Created on 04-21-2017 12:18 PM - edited 08-17-2019 01:17 PM
With the release of HDP 2.6 comes the Hive ACID Merge feature. This is long sought after feature for people who want to batch update table content in ACID manner. This tutorial will walk you through step-by-step how to use this new feature with some really simple dataset. The example is done on HDP 2.6.0.3 installation.
First, ACID in Hive need to be turned on in Ambari UI
Then we will create 2 tables, one as the target of merge and one as the source of merge.
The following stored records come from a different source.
(** No lost wakeup: while the committing thread waits, the background thread is
    neither parked nor gone. *)
Lemma no_deadlock gap s :
  1 <= gap <= U64_MAX -> reachable gap s -> s_committer s <> CIdle -> exists s', step s s'.
Proof.
  intros Hg Hr Hc. destruct (reachable_inv gap s Hg Hr) as [rel Hinv]. inv_open Hinv.
  destruct (s_committer s) eqn:Hcs; [done | | |].
  - destruct (push (s_channel s) (S (s_submitted s))) eqn:Hp; eexists;
      [by apply step_push_wait | by eapply step_push_err | by eapply step_push_ok].
  - destruct (Hblk eq_refl) as [Hs Hp0]. apply background_enabled; intros Hb.
    + destruct (Hpark Hb) as (_ & _ & Hl). rewrite Hb in Hlat. simpl in Hlat. specialize (Hlat ltac:(done)).
      rewrite Hl in Hlat by dlia. destruct (Z.ltb_spec (rel + 0) (Z.of_nat (s_submitted s))); [done | lia].
    + rewrite Hs in Hsd. intuition congruence.
  - specialize (Hjoin eq_refl). destruct (s_background s) eqn:Hb; try (apply background_enabled; congruence).
    + destruct (Hpark eq_refl). congruence.
    + eexists. by apply step_join.
Qed.

Lemma eventually_idle gap s :
  1 <= gap <= U64_MAX -> reachable gap s -> eventually (fun s' => s_committer s' = CIdle) s.
Proof.
  intros Hg. remember (wait_measure s) as n eqn:Hn. revert s Hn.
  induction (lt_wf n) as [n _ IH]. intros s -> Hr.
  destruct (decide (s_committer s = CIdle)) as [Hc|Hc]; [by left|].
  right; [by eapply no_deadlock|]. intros s' Hst.
  destruct (wait_measure_step s s' Hst Hc) as [Hi|Hlt]; [by left|].
  by eapply IH; [exact Hlt | | eapply reachable_step].
Qed.
Lemma pruned_reshaped D t t1 t2 hs1 hs2 n :
  pruned D t (Some t1) hs1 n -> reshaped t1 t2 hs2 -> pruned D t t2 (hs1 ++ hs2) n.
Proof.
  intros [Hw1 He1 Hh1 Hn1] [Hw2 He2 Hh2 Hn2]. split; [done | | | simpl in *; lia].
  - intros k Hk. rewrite He2 by done. by apply He1.
  - rewrite Hh1. simpl. rewrite Hh2, <- (assoc_L (++)). f_equiv. apply Permutation_app_comm.
Qed.

(** ** Shapes of slot arrays *)

Lemma Children_iter_present_nil {A} (c : Children (option A)) :
  Children_wf c -> Children_iter_present c = [] -> c = Children_new.
Proof.
  intros Hc Hn. apply Children_ext; [done | apply Children_new_wf|].
  intros i Hi. rewrite Children_get_new. destruct (Children_get c i) as [x|] eqn:E; [|done].
  assert ((i, x) ∈ Children_iter_present c) as Hin by (by apply Children_iter_present_elem).
  rewrite Hn in Hin. by apply elem_of_nil in Hin.
Qed.

Lemma Children_iter_present_one {A} (c : Children (option A)) i x :
  Children_wf c -> Children_iter_present c = [(i, x)] ->
  is_nibble i /\ Children_get c i = Some x /\
  forall j, is_nibble j -> j <> i -> Children_get c j = None.
Proof.
  intros Hc Hn.
  assert (forall j y, is_nibble j /\ Children_get c j = Some y <-> (j, y) = (i, x)) as He.
  { intros j y. rewrite <- Children_iter_present_elem by done. by rewrite Hn, list_elem_of_singleton. }
  destruct (proj2 (He i x) eq_refl). split_and!; [done..|]. intros j Hj Hji.
  destruct (Children_get c j) as [y|] eqn:E; [|done].
  assert ((j, y) = (i, x)) by (by apply He). congruence.
Qed.
Lemma hashed_elem c i m :
  Children_wf c ->
  (i, m) ∈ omap hashed_of (Children_iter_present c) <->
  is_nibble i /\ exists x, Children_get c i = Some x /\ child_handle x = Some m.
Proof.
  intros Hc. rewrite list_elem_of_omap. split.
  - intros ([j x] & Hin & Hx). apply Children_iter_present_elem in Hin as [Hj Hg]; [|done].
    unfold hashed_of in Hx. simpl in Hx. destruct (child_handle x) eqn:E; simplify_eq/=. eauto.
  - intros (Hi & x & Hg & Hm). exists (i, x). split; [by apply Children_iter_present_elem|].
    unfold hashed_of. simpl. by rewrite Hm.
Qed.

(** Every present child is hashed or unhashed. *)
Lemma classify_count c :
  (length (omap unhashed_of (Children_iter_present c)) + length (omap hashed_of (Children_iter_present c))
   = Children_count c)%nat.
Proof.
  unfold Children_count. induction (Children_iter_present c) as [|[i [n|a h|m h]] l IH]; csimpl; lia.
Qed.

Lemma hashed_count c :
  Children_wf c -> length (omap hashed_of (Children_iter_present c)) = Children_count (hashed_slots c).
Proof.
  intros Hc. unfold Children_count, hashed_slots, Children_iter_present, Children_map, Children_iter.
  assert (Hgen : forall l : list Z, length (omap hashed_of (omap (fun p : Z * option Child =>
      match p with (i, Some x) => Some (i, x) | _ => None end) (zip l c))) =
    length (omap (fun p : Z * option HashType => match p with (i, Some x) => Some (i, x) | _ => None end)
      (zip l ((fun o => o ≫= Child_hash) <$> c)))).
  { clear Hc. induction c as [|o c IH]; intros [|i l]; csimpl; try done.
    destruct o as [[n|a h|m h]|]; csimpl; by rewrite IH. }
  rewrite Hgen. do 3 f_equal. apply list_eq. intros j. rewrite list_lookup_fmap, list_lookup_imap. done.
Qed.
Please note that the target table must be bucketed, set as transaction enabled and stored in orc format.
CREATE DATABASE merge_data; CREATE TABLE merge_data.transactions( ID int, TranValue string, last_update_user string) PARTITIONED BY (tran_date string) CLUSTERED BY (ID) into 5 buckets STORED AS ORC TBLPROPERTIES ('transactional'='true'); CREATE TABLE merge_data.merge_source( ID int, TranValue string, tran_date string) STORED AS ORC;
Then we will populate the target and source table with some data.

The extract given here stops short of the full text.